CONSIDERATO IN DIRITIO

che con il primo motivo il ricorrente denuncia violazione e falsa applicazione del D.L. n. 98 del 2011, art. 18, comma 12, convertito con modifiche nella L. n. 111 del 2011, di interpretazione autentica della L. n. 335 del 1995, art. 2, comma 26, in relazione agli artt. 11 e 14 preleggi;

che con il secondo motivo il ricorrente deduce violazione e falsa applicazione del D.L. n. 98 del 2011, art. 18, comma 12, convertito con modifiche nella L. n. 111 del 2011, di interpretazione autentica della L. n. 335 del 1995, art. 2, comma 26, in relazione alla L. n. 335 del 1995, art. 2, commi 25 e 26 della (art. 360 c.p.c., n. 3), per avere la Corte di merito ritenuto, in virtù della norma di interpretazione autentica cit., che sussistesse l’obbligo di iscriversi alla Gestione separata presso l’INPS a carico degli ingegneri e degli architetti che, pur esercitando abitualmente la libera professione, non possano iscriversi all’INARCASSA per essere contemporaneamente iscritti presso altra gestione previdenziale obbligatoria;

che i motivi sono manifestamente infondati, essendosi ormai consolidato il principio di diritto secondo cui gli ingegneri e gli architetti, che siano iscritti ad altre forme di previdenza obbligatorie e che non possano conseguentemente iscriversi all’INARCASSA, rimanendo obbligati verso quest’ultima soltanto al pagamento del contributo integrativo in quanto iscritti agli albi, sono tenuti comunque ad iscriversi alla Gestione separata presso l’INPS, in quanto la ratio universalistica delle tutele previdenziali cui è ispirato la L. n. 335 del 1995, art. 2, comma 26, induce ad attribuire rilevanza, ai fini dell’esclusione dell’obbligo di iscrizione di cui alla norma d’interpretazione autentica contenuta nel D.L. n. 98 del 2011, art. 18, comma 12, (conv. con L. n. 111 del 2011), al solo versamento di contributi suscettibili di costituire in capo al lavoratore autonomo una correlata prestazione previdenziale, ciò che invece non può dirsi del c.d. contributo integrativo, in quanto versamento effettuato da tutti gli iscritti agli albi in funzione solidaristica (Cass. n. 30344 del 2017, cui ha dato seguito, a seguito di ordinanza interlocutoria di questa Sesta sezione n. 19124 del 2018, Cass. n. 32166 del 2018);

che, essendosi la Corte di merito conformata all’anzidetto principio di diritto, la sentenza impugnata si sottrae alle censure di cui al ricorso che va quindi rigettato;

che sussistono i presupposti per la compensazione delle spese processuali considerato che l’indirizzo di legittimità di cui è stata fatta applicazione è intervenuto solo di recente e comunque dopo la proposizione del giudizio;

che, in considerazione del rigetto del ricorso sussistono i presupposti processuali per il versamento, da parte del ricorrente, dell’ulteriore importo a titolo di contributo unificato pari a quello stabilito per il ricorso, ove dovuto.

PQM

La Corte rigetta il ricorso. Compensa le spese.
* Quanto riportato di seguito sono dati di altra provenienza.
(* ===== verification/Hash.v ===== *)
(** * Non-cryptographic hashes

    Models [include/peak_hash.h]: FNV-1a, the rolling hash (a cyclic polynomial
    over a fixed table) and Jenkins' one-at-a-time.  Arithmetic is on [uint32_t]:
    additions, products and left shifts wrap; a shift by 32 or more is undefined
    and gives [None]. *)

From S2P Require Import Prelude.

(** ** FNV-1a *)

Definition FNV_OFFSET_32 : Z := 2166136261.
Definition FNV_PRIME_32 : Z := 16777619.

Definition fnv_step (h b : Z) : Z := u32 (FNV_PRIME_32 * (h .^ b)).

(** A hash loop: [step] on each of [len] bytes from [i] on. *)
Fixpoint hash_loop (step : Z -> Z -> Z) (buf : list Z) (i : Z) (len : nat) (h : Z) : option Z :=
  match len with
  | O => Some h
  | S len => b ← rd buf i; hash_loop step buf (i + 1) len (step h b)
  end.

Definition _hash_fnv32 (buf : list Z) (p len : Z) : option Z :=
  hash_loop fnv_step buf p (Z.to_nat len) FNV_OFFSET_32.

Definition hash_fnv32 (buf : list Z) (p len : Z) : option Z := _hash_fnv32 buf p len.

(** ** Rolling hash *)

Definition _ROLL_BITS : Z := 32.

(** [_ROLL_SHIFTN] shifts by [y] and by [32 - y]: both must be below 32. *)
Definition _ROLL_SHIFTN (x y : Z) : option Z :=
  if (y <? _ROLL_BITS) && (0 <? y)
  then Some (u32 (x ≪ y) .| (x ≫ (_ROLL_BITS - y)))
  else None.

Definition _ROLL_SHIFT (x : Z) : Z := u32 (x ≪ 1) .| (x ≫ (_ROLL_BITS - 1)).

Definition hash_roll_values : list Z :=
  [
   0xC3113E7F; 0x4C353C5F; 0x7423810B; 0x258D264E; 0xDAD39DED; 0x75D0B694;
   0x98CE1216; 0x93334482; 0xC5C48EA5; 0xF57E0E8B; 0x5D7F3723; 0x396B1B24;
   0xA8883D9F; 0xB2A74A00; 0xF8E171AE; 0x3F01FBAB; 0x5C1840CB; 0xDDD833C4;
   0x8D8CCA34; 0x32EF223A; 0x1A05B871; 0x9A9B6BFC; 0x50406A0C; 0xE7E1FC04;
   0x5E07D7F6; 0x80B83660; 0x20892A62; 0xB2C6FEA6; 0x6CEC7CAA; 0x182F764B;
   0x3B0353E7; 0x57FC2520; 0x4B6812D4; 0xACB654E4; 0x23C75C04; 0xB1DCD731;
   0xE3AF0733; 0xF2366D39; 0xC729671B; 0xFF3BE6F2; 0xABA37E34; 0x3CDAFA38;
   0xAAD18D03; 0xA8D35345; 0x08E9A92C; 0xF9324059; 0x42D821BE; 0x1BC152DD;
   0x5588811C; 0x874A1F9A; 0x6E83E9CD; 0xDA6F3AF8; 0x965D4670; 0xA7A565C0;
   0x68D8A9AF; 0xFC8FD8FD; 0x8FF99FF9; 0x4C9B42AE; 0x2D066A8D; 0x4D1802F7;
   0x557032B2; 0x12BCF371; 0xDC29D5AE; 0x72EA361F; 0xE2835B0B; 0xDFC58966;
   0x13B0F34D; 0x3FA02BCD; 0xBF282E3D; 0x7DC877F5; 0xF4848A32; 0x861E35F5;
   0x7FFA0D7F; 0x515F2E4E; 0x6B235D5C; 0x55F46E24; 0x35AD2C99; 0x072654A8;
   0x05163F0F; 0x9317B11A; 0xAED1FC10; 0x989444F0; 0xDB3E1814; 0x446C0CF1;
   0x660BF511; 0x2F227D3A; 0xFDBA0539; 0xC649E621; 0x5204D7CE; 0x5FA386D0;
   0xE5F22005; 0x97B6C8A1; 0x4AB69EC2; 0x5C7CA70D; 0x39A48EC6; 0x7BACF378;
   0x8D0ED3D1; 0xE39DE582; 0xC5FBE2AB; 0x37E3D2D0; 0x06F44724; 0x73144144;
   0xBA57E905; 0xB05B4307; 0xAEED8D97; 0xA68CCAC4; 0xE30DA57E; 0xED0F194B;
   0x8C2B9B7A; 0x814575D5; 0x79588493; 0x81D3712A; 0x3FA892F2; 0x80F0BB94;
   0x44EAF51A; 0x4E05F1D4; 0xFC69F858; 0x775E8D60; 0x22B20DD7; 0x170A87EA;
   0x1077DE52; 0x3D5EC9FB; 0x0B6EB1E5; 0xF2F9CCAF; 0xA76C7DEB; 0xD8C2D873;
   0xF438C592; 0x6239FEEC; 0x26D3D2A9; 0x30F6FADF; 0x4B2984CC; 0x6257F3DA;
   0x0E0583E2; 0x143E5E61; 0xBB2732BF; 0x9653217A; 0x027A84EA; 0x95C9AE8B;
   0x89B8B82B; 0x9F286485; 0x29F622FE; 0x52A3196B; 0x8392D95F; 0x33A79167;
   0xF5DEE92A; 0x6E397DB9; 0x11931C01; 0x8DD2CD3B; 0xF9E6003D; 0xAB955AF4;
   0xD38725F9; 0xDCF6F8AE; 0x7667A958; 0xE67AD995; 0xB7CF979A; 0xD88EBE5B;
   0x5BA889F0; 0x078BDD90; 0x447238F9; 0x3135F672; 0x187B95A8; 0x0B7D5751;
   0xACD59D2A; 0x9C5D1929; 0x579E5022; 0xEA90499B; 0x59901800; 0x82237DB5;
   0x7A375509; 0xACA9A22A; 0xEC96E649; 0x69339DB0; 0x081D0D9B; 0xD72FB8B9;
   0xA4184653; 0xC057321D; 0xED19CAB9; 0xB48F1E3E; 0xB9DAC51E; 0xDAED2FC7;
   0x7598CBBD; 0x208DF346; 0x044BE6EC; 0x1C63E6EB; 0xA15F64C1; 0xE024A061;
   0x68309584; 0x0758A68D; 0xF274E9AE; 0x0ABEA0CC; 0xED4FB267; 0x63D6EC46;
   0x9F28E026; 0xF0694A17; 0x9D6E9115; 0xC4600FAD; 0x5B121E99; 0xD6B4A13B;
   0xF5364B8A; 0x8514B254; 0x0182F8DD; 0xDB09F90B; 0x78C70B32; 0xD8EC3B02;
   0x8CD7084D; 0xA4439838; 0x72F35A3D; 0x200B48A5; 0xE2351444; 0xA5552F5F;
   0xD8C1E746; 0x0FE5EF3C; 0xB6A47063; 0x61F4E68B; 0x08FED99B; 0x7E461445;
   0x43CB8380; 0x28BA03C8; 0x21A7A2E2; 0x43437ED6; 0x2A9E6670; 0x89B4A106;
   0xC6C2F4EE; 0x9C4063CC; 0x2FA0DF6C; 0xB54DC409; 0xCF01538F; 0x616431D7;
   0x02CB0E4D; 0x44FFF425; 0xAAD5188E; 0x0742E9BC; 0xFFF41353; 0x130F0A15;
   0x787BDC10; 0x4A327B72; 0x702989F7; 0x5F704798; 0x8156A1BB; 0x2BCA3E74;
   0x1911A8C4; 0x5E1F27D3; 0x07949DC7; 0xF24C2056; 0xB4299EE6; 0x9C7045D9;
   0xA8BF6307; 0x7454AAD2; 0x256425E5; 0xD87DEF67; 0xCFE95452; 0xE7548DF7;
   0xA84956C7; 0xD8402C60; 0xCFBD0373; 0x6B6CDAFE].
Ai sensi del D.P.R. n. 115 del 2002, art. 13, comma 1-quater, dà atto della sussistenza dei presupposti processuali per il versamento da parte del ricorrente dell’ulteriore importo a titolo di contributo unificato pari a quello, ove dovuto, per il ricorso a norma dello stesso art. 13, comma 1-bis.

Così deciso in Roma, nell’adunanza camerale, il 25 settembre 2019.